(Stored items)
(** What the includes should be: one per include directive that names a file, flagged
    when it is inside a conditional. *)
Fixpoint expected_includes (content : bytes) (before ds : list Directive) : list IncludeInfo :=
  match ds with
  | [] => []
  | d :: ds =>
    (if is_include_directive (dir_kind d) then option_list (directive_include content (nesting before) d) else [])
    ++ expected_includes content (before ++ [d]) ds
  end.

Definition conditional_module (before : list Directive) (d : Directive) : bool :=
  is_module_directive (dir_kind d) && (0 <? nesting before).

(** The directives before a conditional module declaration. *)
Fixpoint before_conditional_module (before ds : list Directive) : list Directive :=
  match ds with
  | [] => []
  | d :: ds => if conditional_module before d then [] else d :: before_conditional_module (before ++ [d]) ds
  end.

Lemma nesting_snoc before d :
  nesting (before ++ [d]) =
  if is_conditional_start (dir_kind d) then nesting before + 1
  else if bool_decide (dir_kind d = "pp_endif"%string)
       then if 0 <? nesting before then nesting before - 1 else nesting before
       else nesting before.
Proof. unfold nesting. by rewrite foldl_app. Qed.

Lemma kinds_apart k :
  (is_conditional_start k = true → is_include_directive k = false ∧ is_module_directive k = false) ∧
  (k = "pp_endif"%string → is_conditional_start k = false ∧ is_include_directive k = false ∧ is_module_directive k = false) ∧
  (is_include_directive k = true → is_module_directive k = false).
Proof.
  unfold is_conditional_start, is_include_directive, is_module_directive. rewrite !bool_decide_eq_true.
  split_and!; [intros Hk; rewrite !elem_of_cons, elem_of_nil in Hk; destruct_or! Hk; subst; try done; by split
    | intros ->; done | intros Hk; rewrite !elem_of_cons, elem_of_nil in Hk; destruct_or! Hk; subst; done].
Qed.

Lemma scan_directives_includes content before ds r :
  includes (scan_directives content ds (nesting before) r) =
    includes r ++ expected_includes content before (before_conditional_module before ds) ∧
  (need_preprocess (scan_directives content ds (nesting before) r) =
     need_preprocess r || negb (bool_decide (length (before_conditional_module before ds) = length ds))).
Proof.
  revert before r. induction ds as [|d ds IH]; intros before r.
  { cbn. rewrite app_nil_r. split; [done|]. by rewrite orb_false_r. }
  destruct (kinds_apart (dir_kind d)) as (K1 & K2 & K3).
  cbn [scan_directives before_conditional_module]. unfold conditional_module.
  assert (∀ n m : nat, bool_decide (S n = S m) = bool_decide (n = m)) as HS
    by (intros; apply bool_decide_ext; lia).
  pose proof (nesting_snoc before d) as Hn.
  destruct (is_conditional_start (dir_kind d)) eqn:E1.
  { destruct K1 as [Ei Em]; [done|]. rewrite Em. cbn [andb]. rewrite <- Hn. destruct (IH (before ++ [d]) r) as [-> ->].
    cbn [expected_includes length]. rewrite Ei, HS. done. }
  case_bool_decide as E2.
  { destruct (K2 E2) as (_ & Ei & Em). rewrite Em. cbn [andb]. rewrite <- Hn.
    destruct (IH (before ++ [d]) r) as [-> ->]. cbn [expected_includes length]. rewrite Ei, HS. done. }
  destruct (is_include_directive (dir_kind d)) eqn:E3.
  { rewrite K3 by done. cbn [andb]. rewrite <- Hn. rewrite Hn at 1. rewrite <- Hn.
    match goal with |- includes (scan_directives _ _ _ ?r') = _ ∧ _ => destruct (IH (before ++ [d]) r') as [-> ->] end.
    cbn [expected_includes length includes need_preprocess]. rewrite E3, HS, Hn. split; [|done].
    by rewrite <- app_assoc. }
  destruct (is_module_directive (dir_kind d)) eqn:E4; cbn [andb].
  - destruct (0 <? nesting before) eqn:E5.
    + cbn. rewrite app_nil_r. split; [done|]. by rewrite orb_true_r.
    + rewrite <- Hn.
      match goal with |- includes (scan_directives _ _ _ ?r') = _ ∧ _ => destruct (IH (before ++ [d]) r') as [-> ->] end.
      cbn [expected_includes length includes need_preprocess]. rewrite E3, HS. done.
  - rewrite <- Hn. destruct (IH (before ++ [d]) r) as [-> ->]. cbn [expected_includes length]. rewrite E3, HS. done.
Qed.

(** ** The same, said of positions *)

Definition opens (d : Directive) : Prop :=
  dir_kind d = "pp_if"%string ∨ dir_kind d = "pp_ifdef"%string ∨ dir_kind d = "pp_ifndef"%string.
Definition closes (d : Directive) : Prop := dir_kind d = "pp_endif"%string.
Global Instance opens_dec d : Decision (opens d).
Proof. unfold opens. apply _. Defined.
Global Instance closes_dec d : Decision (closes d).
Proof. unfold closes. apply _. Defined.

(** More conditionals are opened than closed, by so many. *)
Definition surplus (l : list Directive) : Z :=
  Z.of_nat (length (filter opens l)) - Z.of_nat (length (filter closes l)).

(** Some conditional opened in [before] has not been closed since. *)
Definition inside_conditional (before : list Directive) : Prop :=
  ∃ pre o post, before = pre ++ o :: post ∧ opens o ∧ ∀ mid, mid `prefix_of` post → 0 ≤ surplus mid.

Definition is_header (t : DirectiveToken) : Prop :=
  tok_kind t = "header_name"%string ∨ tok_kind t = "string_literal"%string.

(** The include a directive stands for: the first header name or string among its tokens,
    without its delimiters. *)
Definition stands_for (content : bytes) (before : list Directive) (d : Directive) (info : IncludeInfo) : Prop :=
  (dir_kind d = "pp_include"%string ∨ dir_kind d = "pp_include_next"%string ∨
   dir_kind d = "pp___include_macros"%string) ∧
  ∃ pre t post open name close, dir_tokens d = pre ++ t :: post ∧ Forall (λ t, ¬ is_header t) pre ∧ is_header t ∧
    spelling content t = open :: name ++ [close] ∧ path info = name ∧ not_found info = false ∧
    (conditional info = true ↔ inside_conditional before) ∧ (is_angled info = true ↔ open = "<"%char) ∧
    (is_include_next info = true ↔ dir_kind d = "pp_include_next"%string).

(** One include per directive that stands for one. *)
Inductive includes_of (content : bytes) : list Directive → list Directive → list IncludeInfo → Prop :=
| includes_nil before : includes_of content before [] []
| includes_one before d ds info l :
    stands_for content before d info → includes_of content (before ++ [d]) ds l →
    includes_of content before (d :: ds) (info :: l)
| includes_skip before d ds l :
    (∀ info, ¬ stands_for content before d info) → includes_of content (before ++ [d]) ds l →
    includes_of content before (d :: ds) l.

Definition declares_module (d : Directive) : Prop :=
  dir_kind d = "cxx_module_decl"%string ∨ dir_kind d = "cxx_export_module_decl"%string.

Lemma surplus_app l k : surplus (l ++ k) = surplus l + surplus k.
Proof. unfold surplus. rewrite !filter_app, !length_app. lia. Qed.

Lemma surplus_one d : surplus [d] = if decide (opens d) then 1 else if decide (closes d) then -1 else 0.
Proof.
  unfold surplus. rewrite !filter_cons, !filter_nil.
  destruct (decide (opens d)) as [Ho|]; destruct (decide (closes d)) as [Hc|]; try done.
  exfalso. unfold opens, closes in *. rewrite Hc in Ho. by destruct_or! Ho.
Qed.

Lemma nesting_step before d :
  nesting (before ++ [d]) = Z.max (nesting before + surplus [d]) 0 ∧ 0 ≤ nesting before.
Proof.
  assert (0 ≤ nesting before) as Hn.
  { induction before as [|x l IH] using rev_ind; [done|]. rewrite nesting_snoc.
    destruct (is_conditional_start _); [lia|]. case_bool_decide; [|done]. destruct (Z.ltb_spec 0 (nesting l)); lia. }
  split; [|done]. rewrite nesting_snoc, surplus_one.
  assert (is_conditional_start (dir_kind d) = bool_decide (opens d)) as ->.
  { unfold is_conditional_start, opens. apply bool_decide_ext. set_solver. }
  rewrite bool_decide_decide. destruct (decide (opens d)); [lia|].
  rewrite bool_decide_decide. unfold closes. destruct (decide (dir_kind d = "pp_endif"%string)); [|lia].
  destruct (Z.ltb_spec 0 (nesting before)); lia.
Qed.

(** The depth is the largest surplus of an end of the list. *)
Lemma nesting_suffixes before :
  (∀ pre l, before = pre ++ l → surplus l ≤ nesting before) ∧
  ∃ pre l, before = pre ++ l ∧ surplus l = nesting before.
Proof.
  induction before as [|d before [IH1 (p0 & l0 & E0 & IH2)]] using rev_ind.
  { split; [|by exists [], []]. intros pre l Hl. symmetry in Hl. apply app_nil in Hl as [_ ->]. done. }
  destruct (nesting_step before d) as [-> Hn]. split.
  - intros pre l Hl. destruct l as [|x l _] using rev_ind; [change (surplus []) with 0; lia|].
    rewrite app_assoc in Hl. apply app_inj_tail in Hl as [Hl <-]. rewrite surplus_app.
    specialize (IH1 pre l Hl). lia.
  - destruct (decide (0 ≤ nesting before + surplus [d])).
    + exists p0, (l0 ++ [d]). rewrite app_assoc, <- E0. split; [done|]. rewrite surplus_app. lia.
    + exists (before ++ [d]), []. rewrite app_nil_r. split; [done|]. change (surplus []) with 0. lia.
Qed.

* [Assignment]: Above are the records; copy exactly the lines from the line with "includes_skip before d" through the line with "Lemma nesting_suffixes before", both included.

* [Exercise result]:
| includes_skip before d ds l :
    (∀ info, ¬ stands_for content before d info) → includes_of content (before ++ [d]) ds l →
    includes_of content before (d :: ds) l.

Definition declares_module (d : Directive) : Prop :=
  dir_kind d = "cxx_module_decl"%string ∨ dir_kind d = "cxx_export_module_decl"%string.

Lemma surplus_app l k : surplus (l ++ k) = surplus l + surplus k.
Proof. unfold surplus. rewrite !filter_app, !length_app. lia. Qed.

Lemma surplus_one d : surplus [d] = if decide (opens d) then 1 else if decide (closes d) then -1 else 0.
Proof.
  unfold surplus. rewrite !filter_cons, !filter_nil.
  destruct (decide (opens d)) as [Ho|]; destruct (decide (closes d)) as [Hc|]; try done.
  exfalso. unfold opens, closes in *. rewrite Hc in Ho. by destruct_or! Ho.
Qed.

Lemma nesting_step before d :
  nesting (before ++ [d]) = Z.max (nesting before + surplus [d]) 0 ∧ 0 ≤ nesting before.
Proof.
  assert (0 ≤ nesting before) as Hn.
  { induction before as [|x l IH] using rev_ind; [done|]. rewrite nesting_snoc.
    destruct (is_conditional_start _); [lia|]. case_bool_decide; [|done]. destruct (Z.ltb_spec 0 (nesting l)); lia. }
  split; [|done]. rewrite nesting_snoc, surplus_one.
  assert (is_conditional_start (dir_kind d) = bool_decide (opens d)) as ->.
  { unfold is_conditional_start, opens. apply bool_decide_ext. set_solver. }
  rewrite bool_decide_decide. destruct (decide (opens d)); [lia|].
  rewrite bool_decide_decide. unfold closes. destruct (decide (dir_kind d = "pp_endif"%string)); [|lia].
  destruct (Z.ltb_spec 0 (nesting before)); lia.
Qed.

(** The depth is the largest surplus of an end of the list. *)
Lemma nesting_suffixes before :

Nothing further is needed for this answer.